WARNING: This film may cause bouts of paranoid schizophrenia.
The Conspiracy is quite an experience to take in. From the first ten minutes, the viewer is aware that something isn’t right and that the government may be to blame. The Conspiracy follows Terrance G., a well-known conspiracy theorists. He has it all figured out, from 9/11 being an inside job to the Illuminati and other secret societies being the cause of disappearing citizens.
At first, Christopher MacBride, the director makes it alarmingly obvious that this man is not mentally stable. When being filmed in his home, it is apparent that he doesn’t have his grooming and organizational skills on the top of his list of priorities. His walls are plastered with various newspaper clippings, the windows are dusty and covered for privacy and there seems to be no life to his home. After a series of interviews with this man he is suddenly gone. Terrance has for all intents and purposes, disappeared. His apartment has been ransacked in a haphazard-way and there is no trace of him.
So after the guys took home many of the ripped-down articles from Terrance’s apartment, Aaron begins trying to put it back together and maybe find what it was that someone didn’t want anyone to know. Aaron and Jim stumble across this elite club known as the Tarsus Club that seems to have a secret meeting a couple of months before any major event happens in the United States.

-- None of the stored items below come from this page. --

(** One byte of the magic gives an invalid image away. *)
Lemma not_magic m off i c :
  Forall byte_ok m -> (off + 4 <= length m)%nat ->
  (i < 4)%nat -> m !! (off + i)%nat = Some c -> le_bytes 4 NVRAM_MAGIC !! i <> Some c ->
  ~ valid_at off m.
Proof.
  intros Hok Hl Hi Hm Hne Hv. apply Hne. unfold valid_at in Hv.
  change (word_at (drop off m) 0 = NVRAM_MAGIC) in Hv. unfold word_at in Hv.
  rewrite <- (le_value_le_bytes 4 NVRAM_MAGIC) in Hv by (vm_compute; split; congruence).
  apply le_value_inj in Hv.
  - rewrite <- Hv, lookup_take_lt, drop_0, lookup_drop by done. done.
  - apply Forall_take, Forall_drop, Forall_drop, Hok.
  - apply le_bytes_ok.
  - rewrite length_take, !length_drop, length_le_bytes. lia.
Qed.

Lemma splice_first m off (src : bytes) c k :
  head src = Some c -> (0 < k)%nat -> (off + length (take k src) <= length m)%nat ->
  splice m off (take k src) !! off = Some c.
Proof.
  intros Hh Hk Hl. destruct src as [|x src]; [done|]. injection Hh as ->.
  destruct k as [|k]; [lia|]. cbn [take] in *. rewrite lookup_splice by done.
  rewrite decide_True by (cbn; lia). by rewrite Nat.sub_diag.
Qed.

(** ** The three writes *)

Section Write.
Variable prog : Z -> Z -> Z.
Variable d : flash_desc_t.
Variable fc : flash_cmds_t.
Variable wsz : nat.
Hypothesis Hd : d ∈ flashes.
Hypothesis Hfc : fc ∈ flash_cmds.
Hypothesis Hwsz : wsz_ok wsz.
Hypothesis Hprog : prog_ok prog.

Lemma nv_off_Z : Z.of_nat (nv_off d) = size d - NV_SIZE /\ Nat.Even (nv_off d).
Proof.
  assert (forallb (fun d => (NV_SIZE <=? size d) && Z.even (size d)) flashes = true) as H
    by (vm_compute; reflexivity).
  rewrite forallb_forall in H. specialize (H d (proj1 (list_elem_of_In _ _) Hd)).
  apply andb_prop in H as [H1 H2]. apply Z.leb_le in H1. unfold nv_off.
  split; [by apply Z2Nat.id; lia|].
  apply Zeven_bool_iff, Zeven_ex in H2 as [x Hx]. unfold NV_SIZE in *.
  exists (Z.to_nat (x - 0x4000)). lia.
Qed.

Lemma clear_magic f :
  length (mem f) = Z.to_nat (size d) -> Forall byte_ok (mem f) ->
  exists f', nvWriteChars prog d fc wsz (le_bytes 4 NVRAM_CLEAR_MAGIC) f = Some f' /\
    mem f' = splice (mem f) (nv_off d) [0; 0; 0; 0] /\
    passes (fun m => m = mem f \/ ~ valid d m) f f'.
Proof.
  intros Hm Hbytes. destruct nv_off_Z as [Hoff Heven]. unfold nvWriteChars. rewrite <- Hoff.
  change (le_bytes 4 NVRAM_CLEAR_MAGIC) with [0; 0; 0; 0].
  assert (Hl : (nv_off d + 4 <= length (mem f))%nat) by (unfold NV_SIZE in Hoff; lia).
  destruct (flash_write_spec prog d fc wsz (flash_cmds_ok _ Hfc) Hwsz (nv_off d) [0; 0; 0; 0] f)
    as (f1 & -> & H1 & P1); [done|cbn [length]; lia|done| | |done|by exists 2%nat|].
  - intros i c Hi. pose proof (lookup_lt_Some _ _ _ Hi) as Hlt. cbn in Hlt.
    destruct (lookup_lt_is_Some_2 (mem f) (nv_off d + i)) as [old Ho]; [lia|].
    exists old. split; [done|].
    assert (c = 0) as -> by (do 4 (destruct i as [|i]; [by injection Hi|]); done).
    apply Hprog. eapply (proj1 (Forall_lookup _ _) Hbytes); eauto.
  - unfold byte_ok. repeat (constructor; [lia|]). constructor.
  - exists f1. split; [done|]. split; [done|]. eapply passes_impl; [|exact P1].
    intros m (k & Hk & ->). destruct k as [|k]; [left; apply splice_nil|]. right.
    assert (Hk' : (nv_off d + length (take (S k) [0; 0; 0; 0]%Z) <= length (mem f))%nat)
      by (rewrite length_take; cbn [length]; lia).
    apply (not_magic _ (nv_off d) 0 0); [|rewrite length_splice; lia|lia| |discriminate].
    + apply Forall_splice; [done|]. apply Forall_take. unfold byte_ok. repeat constructor; lia.
    + rewrite Nat.add_0_r. by apply splice_first; [|lia|].
Qed.

Lemma image_bytes_ok img : Forall byte_ok (i_data img) -> Forall byte_ok (image_bytes img).
Proof.
  intros. unfold image_bytes, header_bytes. rewrite !Forall_app. auto 10 using le_bytes_ok.
Qed.

Lemma write_body img f :
  length (i_data img) = DATA_SIZE -> Forall byte_ok (i_data img) ->
  length (mem f) = Z.to_nat (size d) -> Forall byte_ok (mem f) -> mem f !! (nv_off d) = Some 0 ->
  exists f' lo, nvWrite prog d fc wsz (image_bytes (set_magic NVRAM_INVALID_MAGIC img)) f = Some f' /\
    block d (size d - NV_SIZE) BLOCK_BASE = Some lo /\ 0 <= lo <= Z.of_nat (nv_off d) /\
    mem f' = splice (fill (mem f) lo (size d)) (nv_off d)
               (image_bytes (set_magic NVRAM_INVALID_MAGIC img)) /\
    passes (fun m => ~ valid d m) f f'.
Proof.
  intros Hl Hdata Hm Hbytes Hz. destruct nv_off_Z as [Hoff Heven]. unfold nvWrite. rewrite <- Hoff.
  set (inv := set_magic NVRAM_INVALID_MAGIC img).
  pose proof (length_image_bytes inv Hl) as Hlen.
  assert (Hhead : head (image_bytes inv) = Some 0xff) by reflexivity.
  destruct (sysFlashWrite_spec prog d fc wsz (flashes_ok _ Hd) (flash_cmds_ok _ Hfc) Hwsz (nv_off d)
    (image_bytes inv) f) as (f1 & lo & hi & -> & Hlo & Hhi & Hr1 & Hr2 & H1 & P1); try done.
  - unfold NV_SIZE in *. lia.
  - by apply image_bytes_ok.
  - exists (Z.to_nat 0x4000). unfold NV_SIZE in Hlen. lia.
  - assert (hi = size d) as -> by (unfold NV_SIZE in *; lia).
    exists f1, lo. split; [done|]. split; [done|]. split; [done|]. split; [done|].
    eapply passes_impl; [|exact P1]. unfold NV_SIZE in *.
    intros m [(x & Hx & ->)|(k & Hk & ->)].
    + assert (Hlf : length (fill (mem f) lo x) = length (mem f)) by (apply length_fill; lia).
      destruct (decide (Z.of_nat (nv_off d) < x)).
      * apply (not_magic _ (nv_off d) 0 0xff); [by apply fill_ok|lia|lia| |discriminate].
        rewrite Nat.add_0_r. apply lookup_fill; lia.
      * apply (not_magic _ (nv_off d) 0 0); [by apply fill_ok|lia|lia| |discriminate].
        rewrite Nat.add_0_r. unfold fill. rewrite lookup_splice by (rewrite length_replicate; lia).
        rewrite length_replicate, decide_False by lia. done.
    + assert (Hlf : length (fill (mem f) lo (size d)) = length (mem f)) by (apply length_fill; lia).
      assert (Hk' : (nv_off d + length (take k (image_bytes inv)) <= length (mem f))%nat)
        by (rewrite length_take; lia).
      apply (not_magic _ (nv_off d) 0 0xff); [|rewrite length_splice; lia|lia| |discriminate].
      * apply Forall_splice; [by apply fill_ok|]. by apply Forall_take, image_bytes_ok.
      * rewrite Nat.add_0_r.
        destruct k as [|k]; [cbn [take]; rewrite splice_nil; apply lookup_fill; lia|].
        apply splice_first; [done|lia|]. lia.
Qed.

Lemma write_magic f :
  length (mem f) = Z.to_nat (size d) -> Forall byte_ok (mem f) ->
  take 4 (drop (nv_off d) (mem f)) = [0xff; 0xff; 0xff; 0xff] ->
  exists f', nvWriteChars prog d fc wsz (le_bytes 4 NVRAM_MAGIC) f = Some f' /\
    mem f' = splice (mem f) (nv_off d) (le_bytes 4 NVRAM_MAGIC) /\
    passes (fun m => ~ valid d m \/ m = mem f') f f'.
Proof.
  intros Hm Hbytes Hff. destruct nv_off_Z as [Hoff Heven]. unfold nvWriteChars. rewrite <- Hoff.
  assert (Hl : (nv_off d + 4 <= length (mem f))%nat) by (unfold NV_SIZE in Hoff; lia).
  assert (Hone : forall i, (i < 4)%nat -> mem f !! (nv_off d + i)%nat = Some 0xff).
  { intros i Hi. rewrite <- lookup_drop, <- (lookup_take_lt (drop (nv_off d) (mem f)) 4 i) by done.
    rewrite Hff. do 4 (destruct i as [|i]; [done|]). lia. }
  change (le_bytes 4 NVRAM_MAGIC) with [0x46; 0x4c; 0x53; 0x48].
  destruct (flash_write_spec prog d fc wsz (flash_cmds_ok _ Hfc) Hwsz (nv_off d) [0x46; 0x4c; 0x53; 0x48] f)
    as (f1 & -> & H1 & P1); [done|cbn [length]; lia|done| | |done|by exists 2%nat|].
  - intros i c Hi. pose proof (lookup_lt_Some _ _ _ Hi) as Hlt. cbn in Hlt.
    exists 0xff. split; [by apply Hone|]. apply Hprog. unfold byte_ok.
    do 4 (destruct i as [|i]; [injection Hi as <-; lia|]). done.
  - unfold byte_ok. repeat (constructor; [lia|]). constructor.
  - exists f1. split; [done|]. split; [done|]. eapply passes_impl; [|exact P1].
    intros m (k & Hk & ->). cbn [length] in Hk.
    destruct (decide (k = 4%nat)) as [->|]; [by right|]. left.
    assert (Hk' : length (take k [0x46; 0x4c; 0x53; 0x48]) = k)
      by (rewrite length_take; cbn [length]; lia).
    apply (not_magic _ (nv_off d) 3 0xff); [|rewrite length_splice; lia|lia| |discriminate].
    + apply Forall_splice; [done|]. apply Forall_take. unfold byte_ok. repeat constructor; lia.
    + rewrite lookup_splice, Hk', decide_False by lia. apply Hone. lia.
Qed.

After all their research, they find one guy who is willing to give them some information. After a few months of investigation and meeting with others, Aaron comes home to find his apartment had been broken into and ransacked. It appears to them that it was staged to look like a regular burglary with $40 and a pair of sneakers missing, but they suspect something more.

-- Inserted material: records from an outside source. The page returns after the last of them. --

(* ===== verification/NvramLinux.v ===== *)
(** The variable store of the kernel: arch/mips/brcm-boards/bcm947xx/nvram_linux.c.

    The port of [NvramPort.v] behind the character device /dev/nvram: setting with a
    compaction when the value buffer is full, committing to an MTD device any of whose
    operations may fail, the read-only access before the device exists, and the copy
    in the boot loader's own sector ([cfe_*]). *)

From Stdlib Require Import ZArith Lia Bool List String Ascii.
From stdpp Require Import base numbers list gmap.
From S2P Require Import Prelude CString Crc NvramPort Nvram Flash NvramFlash.

#[local] Open Scope Z_scope.

(** * MTD devices *)

(** The driver interface: results are the return value, [retlen] and the data; of an erase
    the return value and whether [erase.state] says in the end that it was done.  [chip] is
    what the device holds and has held. *)
Class Mtd (D : Type) := {
  mtd_size : D -> Z;
  mtd_erasesize : D -> Z;
  chip : D -> flash;
  MTD_READ : D -> Z -> Z -> Z * Z * bytes * D;
  MTD_WRITE : D -> Z -> bytes -> Z * Z * D;
  MTD_ERASE : D -> Z -> Z -> Z * bool * D
}.

(** Every byte of [src] can be written at [off] without an erase. *)
Definition takes (m : bytes) (off : nat) (src : bytes) : Prop :=
  forall i c, src !! i = Some c ->
  exists old, m !! (off + i)%nat = Some old /\ (old = 0xff \/ c = 0 \/ old = c).

(** Some bytes of [lo..hi) are erased. *)
Definition worn (m : bytes) (lo hi : Z) (m' : bytes) : Prop :=
  length m' = length m /\
  forall j, m' !! j = m !! j \/ (lo <= Z.of_nat j < hi /\ m' !! j = Some 0xff).

(** What the drivers promise: an operation may fail part of the way, but touches
    nothing else, and has done its work when it reports success; an erase when it
    returns 0 and its state says so too. *)
Class MtdLaws (D : Type) `{Mtd D} := {
  mtd_wf : D -> Prop;
  wf_geometry s : mtd_wf s ->
    0 < mtd_erasesize s /\ NVRAM_SPACE <= mtd_size s < 2 ^ 31 /\
    mtd_size s mod mtd_erasesize s = 0 /\ length (mem (chip s)) = Z.to_nat (mtd_size s) /\
    Forall byte_ok (mem (chip s));
  read_law s off n ret len b s' : mtd_wf s -> 0 <= off -> 0 <= n -> off + n <= mtd_size s ->
    MTD_READ s off n = (ret, len, b, s') ->
    mtd_wf s' /\ mtd_size s' = mtd_size s /\ mtd_erasesize s' = mtd_erasesize s /\
    chip s' = chip s /\ 0 <= len <= n /\ Z.of_nat (length b) = n /\ Forall byte_ok b /\
    (ret = 0 -> len = n -> b = take (Z.to_nat n) (drop (Z.to_nat off) (mem (chip s))));
  write_law s off src ret len s' : mtd_wf s -> Forall byte_ok src ->
    Z.of_nat (off + length src) <= mtd_size s -> takes (mem (chip s)) off src ->
    MTD_WRITE s (Z.of_nat off) src = (ret, len, s') ->
    mtd_wf s' /\ mtd_size s' = mtd_size s /\ mtd_erasesize s' = mtd_erasesize s /\
    passes (partly (mem (chip s)) off src) (chip s) (chip s') /\
    partly (mem (chip s)) off src (mem (chip s')) /\
    (ret = 0 -> len = Z.of_nat (length src) -> mem (chip s') = splice (mem (chip s)) off src);
  erase_law s off ret finished s' : mtd_wf s -> 0 <= off -> off mod mtd_erasesize s = 0 ->
    off + mtd_erasesize s <= mtd_size s ->
    MTD_ERASE s off (mtd_erasesize s) = (ret, finished, s') ->
    mtd_wf s' /\ mtd_size s' = mtd_size s /\ mtd_erasesize s' = mtd_erasesize s /\
    passes (worn (mem (chip s)) off (off + mtd_erasesize s)) (chip s) (chip s') /\
    worn (mem (chip s)) off (off + mtd_erasesize s) (mem (chip s')) /\
    (ret = 0 -> finished = true -> mem (chip s') = fill (mem (chip s)) off (off + mtd_erasesize s))
}.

They suspect they are being followed by spies and after much turmoil, decide to use a bit of information to infiltrate one of these secret meetings. There is much ado about dressing up, attaching hidden cameras and sneaking into the location through one of the local groundskeepers. Here’s where it gets really interesting. The secret group of all white, middle-aged men are trotting around with drinks in their hand, calling each other “brother”. There is a ritual performed called the slaughtering of the bull. I won’t ruin any more for you.
Conspiracy theories actually make sense and could have a pocket of truth to them, but how do you handle all of these “truths”? Most will cast it off as crazy talk because that’s more comfortable for them. “Terrance and guys like them, if they’re wrong, then it’s easy to see them as delusional, but if they’re not…” – Aaron.

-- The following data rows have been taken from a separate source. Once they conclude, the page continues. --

(** What a search for [NVRAM_MAGIC] with a valid checksum finds first, at the top of a
    region of [2 ^ x] bytes. *)
Definition first_image (at_addr : Z -> bytes) (base lim x : Z) (img : image) : Prop :=
  let n := Z.to_nat (h_len (i_hdr img) - NVRAM_HEADER_SIZE) in
  17 <= x < 32 /\ 2 ^ x <= lim /\
  (forall z, 17 <= z < x -> crc_magic at_addr (base + 2 ^ z - NVRAM_SPACE) = false) /\
  exists junk, image_of (at_addr (base + 2 ^ x - NVRAM_SPACE))
    = Image (i_hdr img) (take n (i_data img) ++ junk) /\
    length (at_addr (base + 2 ^ x - NVRAM_SPACE)) = Z.to_nat NVRAM_SPACE.

(** What the early access leaves in [nvram_buf] up to the image's length. *)
Lemma early_init_spec at_addr base lim x img buf :
  first_image at_addr base lim x img -> image_ok img -> length buf = Z.to_nat NVRAM_SPACE ->
  let n := Z.to_nat (h_len (i_hdr img) - NVRAM_HEADER_SIZE) in
  exists buf' rest, early_nvram_init at_addr base lim buf = Some buf' /\
    length buf' = Z.to_nat NVRAM_SPACE /\ drop 20 buf' = take n (i_data img) ++ rest.
Proof.
  intros (Hx & Hlim & Hno & junk & Himg & Hlen) Hok Hbuf n.
  set (a := base + 2 ^ x - NVRAM_SPACE) in *. fold n in Himg.
  assert (Hmagic : crc_magic at_addr a = true).
  { unfold crc_magic. rewrite Himg. cbv zeta. cbn [i_hdr].
    pose proof (calc_crc_junk img junk Hok) as Hcrc. fold n in Hcrc. rewrite Hcrc.
    destruct Hok as (-> & _ & _ & _ & _ & _ & ->). by rewrite !Z.eqb_refl. }
  destruct Hok as (_ & _ & Hl & Hlen' & Hmod & _). pose proof DATA_SIZE_Z as HD.
  unfold early_nvram_init. change FLASH_MIN with (2 ^ 17).
  assert (Hfind : find_loop (crc_magic at_addr) 32 base (2 ^ 17) lim = Some (Some a)).
  { apply (find_loop_finds (crc_magic at_addr) base lim x 17 32); [lia|exact Hlim|lia|exact Hno|exact Hmagic]. }
  rewrite Hfind.
  assert (Hh : header_of (at_addr a) = i_hdr img) by (by injection Himg).
  rewrite Hh. replace (Z.max _ _) with (NVRAM_HEADER_SIZE + (h_len (i_hdr img) - NVRAM_HEADER_SIZE))
    by (unfold NVRAM_HEADER_SIZE in *; lia).
  assert (Hr : Z.to_nat (ROUNDUP (NVRAM_HEADER_SIZE + (h_len (i_hdr img) - NVRAM_HEADER_SIZE)) 4) = (20 + n)%nat).
  { pose proof (Z.div_mod (h_len (i_hdr img)) 4 ltac:(lia)).
    unfold ROUNDUP, n, NVRAM_HEADER_SIZE in *.
    replace (20 + (h_len (i_hdr img) - 20) + (4 - 1)) with (3 + (h_len (i_hdr img) / 4) * 4) by lia.
    rewrite Z.div_add by lia. change (3 / 4) with 0. lia. }
  rewrite Hr. set (src := at_addr a) in *.
  assert (Hn : (n <= DATA_SIZE /\ 20 + n <= Z.to_nat NVRAM_SPACE)%nat)
    by (unfold n, NVRAM_HEADER_SIZE, NVRAM_SPACE in *; lia).
  exists (take (20 + n) src ++ drop (20 + n) buf), (drop (20 + n) buf). split; [done|].
  split; [rewrite length_app, length_take, length_drop; lia|].
  rewrite drop_app_le by (rewrite length_take; lia). f_equal.
  rewrite <- take_drop_commute.
  assert (Hdata : take DATA_SIZE (drop 20 src) = take n (i_data img) ++ junk) by (by injection Himg).
  transitivity (take n (take DATA_SIZE (drop 20 src))); [by rewrite take_take, Nat.min_l by lia|].
  rewrite Hdata. apply take_app_length'. rewrite length_take. lia.
Qed.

MacBride gave a convincing story about conspiracies and secret societies, however, certain moments in the film are tell-tale signs that this whole thing has been rigged. For instance, the sound and camera shots are impeccable for what is supposed to be a found footage type of documentary. Angles on their hidden cameras were convenient and had me leaning in my seat to reproduce what type of stance they must have been taking to get the shot. They also make a point to show the hands of the man they sit down with and interview. It is made to look like this is a guy that got too close to the truth and they broke his hands for it. But in reality, the man was just suffering from rheumatoid arthritis with a bad case of cardiovascular issues, which caused the swelling in the finger-tips. (There’s the nurse in me coming out again.) It was also odd to me that only one name is ever given out. All the other names are bleeped out and everyone’s face is blurred along with their voice being changed on film. So, right away you know that this isn’t a film that sets out to expose the truth. Although, after seeing the ending, the blurred faces and changed voices start to make more sense.
So yes, this is a faux documentary, or a mockumentary, whichever you prefer. But just like The Blair Witch Project pulled the wool over everyone’s eyes back in 1999 for a short while, this film sets out to do the same. Even if you can see the faux-ness from the beginning, it was still one hell of a ride.